Know
Your Debt Consolidation Options by:
Nathan Dawson Nobody
likes being in debt or the additional stress
it adds to their life. Additionally, most
individuals have some form of debt that
is weighing heavily on them and they simply
want to get rid of it. If you are in this
situation then you might consider debt consolidation.
When it comes to debt consolidation there
are basically two options you have. You
can either borrow money and pay off all
your bills and then just pay the one loan
payment each month or else you may choose
to use a debt consolidation or credit counseling
services. The option that is best for you
is most likely the option you qualify for.
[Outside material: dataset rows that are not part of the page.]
(** * Draft validation, SEO normalisation and run coordination of the
      candidate-profile autoposters

    A shallow embedding of [automation/cybersecurity_autopost.py] and
    [automation/gemini_autopost.py], followed by the properties of the
    natural-language specification that the code satisfies or violates.

    Conventions of the embedding:
    - a Python [str] is a [list ascii]; the string methods and regular
      expressions are embedded as they act on ASCII text (characters above
      127 count as caseless, printable, non-space symbols);
    - a Python [int] is a [Z]; JSON numbers with a fraction or an exponent
      (Python floats) are outside the embedding;
    - a JSON object is an association list in insertion order;
    - a function that can raise returns an [option] ([None] = the exception
      escapes); a loop that may not terminate takes fuel and returns [None]
      when the fuel runs out;
    - a run of [main] is a total function of the fuel, the options, the
      answers of the collaborators and the world: it gives how the run ends
      (an exit code, or still running when the fuel is spent), the world it
      leaves and its effects in their order. *)

From Stdlib Require Import List ZArith QArith Lia Ascii String Bool Arith.
From Stdlib Require Import Numbers.DecimalString.
Import ListNotations.

Close Scope Q_scope.
Open Scope list_scope.

(* ================================================================== *)
(** * Python strings *)
(* ================================================================== *)

Module PyStr.

Definition str := list ascii.

(** String literals of the source, as [str]. *)
Definition lit (s : string) : str := list_ascii_of_string s.
Arguments lit s%_string.

(** [len(s)] *)
Definition len (s : str) : Z := Z.of_nat (List.length s).

(** [len(l)] of a list *)
Definition len_list {A : Type} (l : list A) : Z := Z.of_nat (List.length l).

Definition code (c : ascii) : nat := nat_of_ascii c.

Definition chr_eqb (a b : ascii) : bool := Ascii.eqb a b.

Fixpoint str_eqb (a b : str) : bool :=
  match a, b with
  | [], [] => true
  | x :: a', y :: b' => chr_eqb x y && str_eqb a' b'
  | _, _ => false
  end.

(** [not s], for a string, a list or a set. *)
Definition is_empty {A : Type} (s : list A) : bool :=
  match s with [] => true | _ :: _ => false end.

(** Whitespace as [\s] and [str.strip()] see it on ASCII:
    TAB, LF, VT, FF, CR, the separators 0x1c-0x1f and the space. *)
Definition is_space (c : ascii) : bool :=
  let n := code c in
  ((9 <=? n) && (n <=? 13)) || ((28 <=? n) && (n <=? 32)).

Definition is_digit (c : ascii) : bool :=
  let n := code c in (48 <=? n) && (n <=? 57).

Definition is_lower (c : ascii) : bool :=
  let n := code c in (97 <=? n) && (n <=? 122).

Definition is_upper (c : ascii) : bool :=
  let n := code c in (65 <=? n) && (n <=? 90).

(** The character class [[a-z0-9]]. *)
Definition is_alnum (c : ascii) : bool := is_lower c || is_digit c.

Definition lower_char (c : ascii) : ascii :=
  if is_upper c then ascii_of_nat (code c + 32) else c.

Definition upper_char (c : ascii) : ascii :=
  if is_lower c then ascii_of_nat (code c - 32) else c.

(** [s.lower()] *)
Definition lower (s : str) : str := map lower_char s.

(** [s.title()]: a cased character is upper-cased when the character before
    it is not cased, lower-cased otherwise. *)
Fixpoint title_from (prev_cased : bool) (s : str) : str :=
  match s with
  | [] => []
  | c :: s' =>
      if is_lower c || is_upper c
      then (if prev_cased then lower_char c else upper_char c)
             :: title_from true s'
      else c :: title_from false s'
  end.

Definition title (s : str) : str := title_from false s.

Fixpoint drop_while (p : ascii -> bool) (s : str) : str :=
  match s with
  | [] => []
  | c :: s' => if p c then drop_while p s' else s
  end.

(** [s.lstrip(chars)], [s.rstrip(chars)], [s.strip(chars)] for the set of
    characters accepted by [p]. *)
Definition lstrip_by (p : ascii -> bool) (s : str) : str := drop_while p s.

Definition rstrip_by (p : ascii -> bool) (s : str) : str :=
  rev (drop_while p (rev s)).

Definition strip_by (p : ascii -> bool) (s : str) : str :=
  lstrip_by p (rstrip_by p s).

(** [s.rstrip()] and [s.strip()] *)
Definition rstrip (s : str) : str := rstrip_by is_space s.
Definition strip (s : str) : str := strip_by is_space s.

(** Membership of a character in a literal set such as [" ,;:-"]. *)
Definition one_of (chars : str) (c : ascii) : bool :=
  existsb (chr_eqb c) chars.

(** [s.startswith(p)] *)
Fixpoint startswith (s p : str) : bool :=
  match p, s with
  | [], _ => true
  | x :: p', y :: s' => chr_eqb x y && startswith s' p'
  | _ :: _, [] => false
  end.

(** [needle in s] *)
Fixpoint contains (s needle : str) : bool :=
  startswith s needle
  || match s with
     | [] => false
     | _ :: s' => contains s' needle
     end.

(** [s[:n]], with Python's reading of a negative bound. *)
Definition slice_to (s : str) (n : Z) : str :=
  if (0 <=? n)%Z then firstn (Z.to_nat n) s
  else firstn (Z.to_nat (len s + n)) s.

(** [s.rsplit(sep, 1)[0]] for a one-character [sep] that occurs in [s]:
    what stands before the last [sep]. *)
Definition before_last (sep : ascii) (s : str) : str :=
  rev (tl (drop_while (fun c => negb (chr_eqb c sep)) (rev s))).

(** [sep.join(parts)] *)
Fixpoint join (sep : str) (parts : list str) : str :=
  match parts with
  | [] => []
  | [x] => x
  | x :: rest => x ++ sep ++ join sep rest
  end.

Definition starts_with_class (p : ascii -> bool) (s : str) : bool :=
  match s with
  | [] => false
  | c :: _ => p c
  end.

(** [re.findall(r"[...]+", s)] for the character class [p]: the maximal runs
    of characters of the class, left to right. *)
Fixpoint findall_runs (p : ascii -> bool) (s : str) : list str :=
  match s with
  | [] => []
  | c :: s' =>
      if p c then
        if starts_with_class p s' then
          match findall_runs p s' with
          | r :: rs => (c :: r) :: rs
          | [] => [[c]]
          end
        else [c] :: findall_runs p s'
      else findall_runs p s'
  end.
The following pros and cons of each debt
consolidation option will help you see which
option is best for you as well as inform
you regarding each option.
Borrowing to Pay off Bills
The first option you have to pay off all
of your debts is to apply for a debt consolidation
loan or a home mortgage loan. However, this
particular option requires you have good
credit and equity in your home if you are
applying for a mortgage loan. As a result,
many people do not qualify for this particular
option. Although, there are pros and cons
for this option for those individuals who
do qualify.
The pros of borrowing to pay off your bills
include paying off all of your bills at
once and dramatically decreasing your monthly
payments. You will have to make a monthly
payment on the debt consolidation loan you
received, but this will be significantly
lower than the total of all the other monthly
payments you were paying. As a result, a
debt consolidation loan will grant you some
serious relief in your monthly expenditures.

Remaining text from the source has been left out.